Okelah.... aku menyerah. Aku gantungkan semua harapanku pada Tuuli, Ralph, dan Lutz. Dalam waktu singkat aku menyerah cari dan ambil rumput dengan kekuatanku sendiri dan aku mulai pilih-pilih rumput yang punya batang dan daun basah untuk ternak ayam. Aku ini memang lemah tapi rumput yang aku cabut ini mudah.

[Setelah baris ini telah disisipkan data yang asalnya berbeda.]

(** The library calls of the notebook.  Each may raise.
    - [librosa_load path] is [librosa.load(path, sr=None)]: the decoded
      samples and the file's own sample rate;
    - [pitch_shift y sr n_steps bins_per_octave res_type] is
      [librosa.effects.pitch_shift];
    - [butter order Wn btype] and [lfilter b a x] are SciPy's;
    - [board plugins x sample_rate] is [Pedalboard(plugins)(x, sample_rate)]. *)
Record AudioLibs : Type := {
  librosa_load : string -> result (ndarray * Z);
  pitch_shift : ndarray -> Z -> Z -> Z -> string -> result ndarray;
  butter : nat -> list R -> string -> result (list R * list R);
  lfilter : list R -> list R -> ndarray -> result ndarray;
  board : list plugin -> ndarray -> Z -> result ndarray
}.

(** First cell: the flags and parameters, as a record so that a statement
    can range over the flags; [notebook_config] holds the values the cell
    assigns. *)
Record config : Type := {
  DO_PITCH_SHIFT : bool;
  PITCH_SHIFT_STEPS : Z;
  DO_RING_MOD : bool;
  RING_MOD_FREQ : R;
  DO_BANDPASS : bool;
  BANDPASS_LOW : R;
  BANDPASS_HIGH : R;
  DO_FLANGER : bool;
  FLANGER_RATE : R;
  FLANGER_DEPTH : R;
  FLANGER_CENTRE_DELAY_MS : R;
  FLANGER_FEEDBACK : R;
  FLANGER_MIX : R;
  DO_PHASER : bool;
  PHASER_RATE : R;
  PHASER_DEPTH : R;
  PHASER_MIX : R;
  OUTPUT_FILE : string
}.

Definition notebook_config : config := {|
  DO_PITCH_SHIFT := false;
  PITCH_SHIFT_STEPS := -3;
  DO_RING_MOD := false;
  RING_MOD_FREQ := 400;
  DO_BANDPASS := false;
  BANDPASS_LOW := 300;
  BANDPASS_HIGH := 5000;
  DO_FLANGER := true;
  FLANGER_RATE := 1;
  FLANGER_DEPTH := 0.8;
  FLANGER_CENTRE_DELAY_MS := 3.0;
  FLANGER_FEEDBACK := 0.5;
  FLANGER_MIX := 0.2;
  DO_PHASER := true;
  PHASER_RATE := 1.5;
  PHASER_DEPTH := 0.7;
  PHASER_MIX := 0.5;
  OUTPUT_FILE := "corporate_voice.wav"
|}.

(** The same parameters with the five flags replaced. *)
Definition with_toggles (c : config) (pitch ring band flanger phaser : bool) : config := {|
  DO_PITCH_SHIFT := pitch;
  PITCH_SHIFT_STEPS := PITCH_SHIFT_STEPS c;
  DO_RING_MOD := ring;
  RING_MOD_FREQ := RING_MOD_FREQ c;
  DO_BANDPASS := band;
  BANDPASS_LOW := BANDPASS_LOW c;
  BANDPASS_HIGH := BANDPASS_HIGH c;
  DO_FLANGER := flanger;
  FLANGER_RATE := FLANGER_RATE c;
  FLANGER_DEPTH := FLANGER_DEPTH c;
  FLANGER_CENTRE_DELAY_MS := FLANGER_CENTRE_DELAY_MS c;
  FLANGER_FEEDBACK := FLANGER_FEEDBACK c;
  FLANGER_MIX := FLANGER_MIX c;
  DO_PHASER := phaser;
  PHASER_RATE := PHASER_RATE c;
  PHASER_DEPTH := PHASER_DEPTH c;
  PHASER_MIX := PHASER_MIX c;
  OUTPUT_FILE := OUTPUT_FILE c
|}.

(** The path read by the load cell. *)
Definition INPUT_FILE : string := "./temp/personal_daily_intro/dummy.mp3".

(** The names the cells share. *)
Record state : Type := mkState { y : ndarray; sr : Z; y_current : ndarray }.

(** Rebinding [y_current]. *)
Definition set_current (st : state) (a : ndarray) : state :=
  mkState (y st) (sr st) a.

(** What [sf.write] leaves on disk: the header fields, and the samples as
    the 16-bit codes of the subtype PCM_16. *)
Record sound_file : Type := mkFile {
  file_path : string;
  samplerate : Z;
  channels : nat;
  samples : list Z
}.

(** [lrint]: the nearest integer, a tie going to the even one. *)
Definition lrint (x : R) : Z :=
  let f := Int_part x in
  let d := x - IZR f in
  if Rlt_dec d (1 / 2) then f
  else if Rlt_dec (1 / 2) d then (f + 1)%Z
  else if Z.even f then f else (f + 1)%Z.

(** The PCM_16 code of a float sample.  soundfile switches libsndfile's
    clipping on for every file it opens, and libsndfile then scales the
    sample by 0x8000, stores 0x7FFF for a scaled value from 0x7FFF up and
    -0x8000 for one from -0x8000 down, and rounds the others. *)
Definition pcm_16 (x : R) : Z :=
  let scaled_value := x * 32768 in
  if Rle_dec 32767 scaled_value then 32767%Z
  else if Rle_dec scaled_value (-32768) then (-32768)%Z
  else lrint scaled_value.

(** The float a PCM_16 code stands for when the file is read. *)
Definition pcm_16_to_float (code : Z) : R := IZR code / 32768.

(** [sf.write(file, data, samplerate)] for a file name that ends in .wav, as
    [OUTPUT_FILE] does, and no subtype: the format is WAV and the subtype
    PCM_16.  A one-dimensional array is one channel, a two-dimensional one is
    frames by channels; other ranks are refused.  The rate goes into the
    header as it is given; whether libsndfile accepts the header is not
    looked at. *)
Definition sf_write (file : string) (a : ndarray) (rate : Z) : result sound_file :=
  match shape a with
  | [_] => Ok (mkFile file rate 1 (map pcm_16 (data a)))
  | [_; ch] => Ok (mkFile file rate ch (map pcm_16 (data a)))
  | _ => Raise (LibraryError "soundfile")
  end.

Section Notebook.

Variable L : AudioLibs.

(** [bandpass_filter(data, lowcut, highcut, fs, order=4)] *)
Definition bandpass_filter (data : ndarray) (lowcut highcut : R) (fs : Z) (order : nat)
  : result ndarray :=
  let nyquist := 0.5 * IZR fs in
  if Req_dec_T nyquist 0 then Raise ZeroDivisionError else
  let low := lowcut / nyquist in
  let high := highcut / nyquist in
  '(b, a) <- butter L order [low; high] "band" ;;
  lfilter L b a data.

(** The default of the [order] argument. *)
Definition default_order : nat := 4.

(** Load cell: [y, sr = librosa.load(..., sr=None)], [y_current = y.copy()]. *)
Definition cell_load : result state :=
  '(y0, sr0) <- librosa_load L INPUT_FILE ;;
  Ok (mkState y0 sr0 y0).

Variable c : config.

(** The bodies of the five [if DO_...:] statements. *)

Definition apply_pitch_shift (st : state) : result state :=
  y' <- pitch_shift L (y_current st) (sr st) (PITCH_SHIFT_STEPS c) 12 "kaiser_best" ;;
  Ok (set_current st y').

Definition apply_ring_mod (st : state) : result state :=
  n <- len (y_current st) ;;
  if (sr st =? 0)%Z then Raise ZeroDivisionError else
  let duration := INR n / IZR (sr st) in
  let t := linspace 0 duration n in
  let carrier := np_sin (np_scale (2.0 * PI * RING_MOD_FREQ c) t) in
  y' <- np_mul (y_current st) carrier ;;
  Ok (set_current st y').

Definition apply_bandpass (st : state) : result state :=
  y' <- bandpass_filter (y_current st) (BANDPASS_LOW c) (BANDPASS_HIGH c) (sr st)
          default_order ;;
  Ok (set_current st y').

Definition apply_flanger (st : state) : result state :=
  let y_2d := expand_dims0 (y_current st) in
  let flanger_plugin :=
    Chorus (FLANGER_RATE c) (FLANGER_DEPTH c) (FLANGER_CENTRE_DELAY_MS c)
           (FLANGER_FEEDBACK c) (FLANGER_MIX c) in
  processed <- board L [flanger_plugin] y_2d (sr st) ;;
  y' <- squeeze0 processed ;;
  Ok (set_current st y').

Definition apply_phaser (st : state) : result state :=
  let y_2d := expand_dims0 (y_current st) in
  processed <- board L [Phaser (PHASER_RATE c) (PHASER_DEPTH c) (PHASER_MIX c)] y_2d (sr st) ;;
  y' <- squeeze0 processed ;;
  Ok (set_current st y').

(** The effect cells; the [else] branches only print. *)

Definition cell_pitch_shift (st : state) : result state :=
  if DO_PITCH_SHIFT c then apply_pitch_shift st else Ok st.

Definition cell_ring_mod (st : state) : result state :=
  if DO_RING_MOD c then apply_ring_mod st else Ok st.

Definition cell_bandpass (st : state) : result state :=
  if DO_BANDPASS c then apply_bandpass st else Ok st.

Definition cell_flanger (st : state) : result state :=
  if DO_FLANGER c then apply_flanger st else Ok st.

Definition cell_phaser (st : state) : result state :=
  if DO_PHASER c then apply_phaser st else Ok st.

(** Last cell: [sf.write(OUTPUT_FILE, y_current, sr)]. *)
Definition cell_write (st : state) : result sound_file :=
  sf_write (OUTPUT_FILE c) (y_current st) (sr st).

(** The effect cells, top to bottom. *)
Definition effect_cells (st : state) : result state :=
  st <- cell_pitch_shift st ;;
  st <- cell_ring_mod st ;;
  st <- cell_bandpass st ;;
  st <- cell_flanger st ;;
  cell_phaser st.

(** The whole notebook, run top to bottom. *)
Definition notebook : result sound_file :=
  st <- cell_load ;;
  st <- effect_cells st ;;
  cell_write st.

End Notebook.

(** *** The Effects Processor as the specification words it

    A second description, not taken from the cells: the five effects by
    name, the fixed order, the toggles, and what each effect does to a mono
    waveform at a sample rate.  The theorems compare the cells with it. *)

Inductive effect : Type :=
| PitchShift
| RingModulation
| BandpassFilter
| Flanger
| PhaserSweep.

(** "in a fixed order: pitch shift, ring modulation, bandpass filter,
    flanger, phaser" *)
Definition spec_order : list effect :=
  [PitchShift; RingModulation; BandpassFilter; Flanger; PhaserSweep].

(** "Each effect is independently toggled" *)
Definition spec_toggle (c : config) (e : effect) : bool :=
  match e with
  | PitchShift => DO_PITCH_SHIFT c
  | RingModulation => DO_RING_MOD c
  | BandpassFilter => DO_BANDPASS c
  | Flanger => DO_FLANGER c
  | PhaserSweep => DO_PHASER c
  end.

“Myne, waktunya kita pulang.” Ibu menyelesaikan cuci baju dalam waktu yang singkat. Dia memanggilku, dalam keadaan memegang erat-erat keranjang isi baju kami. Aku baru mengumpulkan rumput sampai setengah keranjang kecil, tapi Ibu ada jadwal kerja hari ini, jadi aku tidak bisa memintanya untuk menungguku. Aku kembali ke rumah sambil membawa keranjang kecil.


“Sudah siap? Oke, ayo.”
“Ayo.” Aku sudah sering sekali sakit sejak hidup sebagai Myne, adakalanya Ibu mengambil cuti kerja demi merawat aku dan kebutuhan lainnya, jadi aku tidak tahu hal itu terjadi saat aku sedang sehat, soal hal dia akan menitipkanku di tempat pengasuh anak seharian penuh, tempatnya di rumah tetangga.

Itu masuk akal. Karena Tuuli tidak bisa pergi ke hutan jika aku ada di rumah.

“Myne, jadi anak baik ya saat Ibu kerja. Saya titipkan dia padamu, Gerda.”
“Iya. Kemarilah, Myne.”

Pengasuh bayi Gerda dititipkan juga anak lain selain diriku, jumlahnya lumayan juga. Kebanyakan anak yang dititipkan berusia balita yang sudah bisa jalan sendiri.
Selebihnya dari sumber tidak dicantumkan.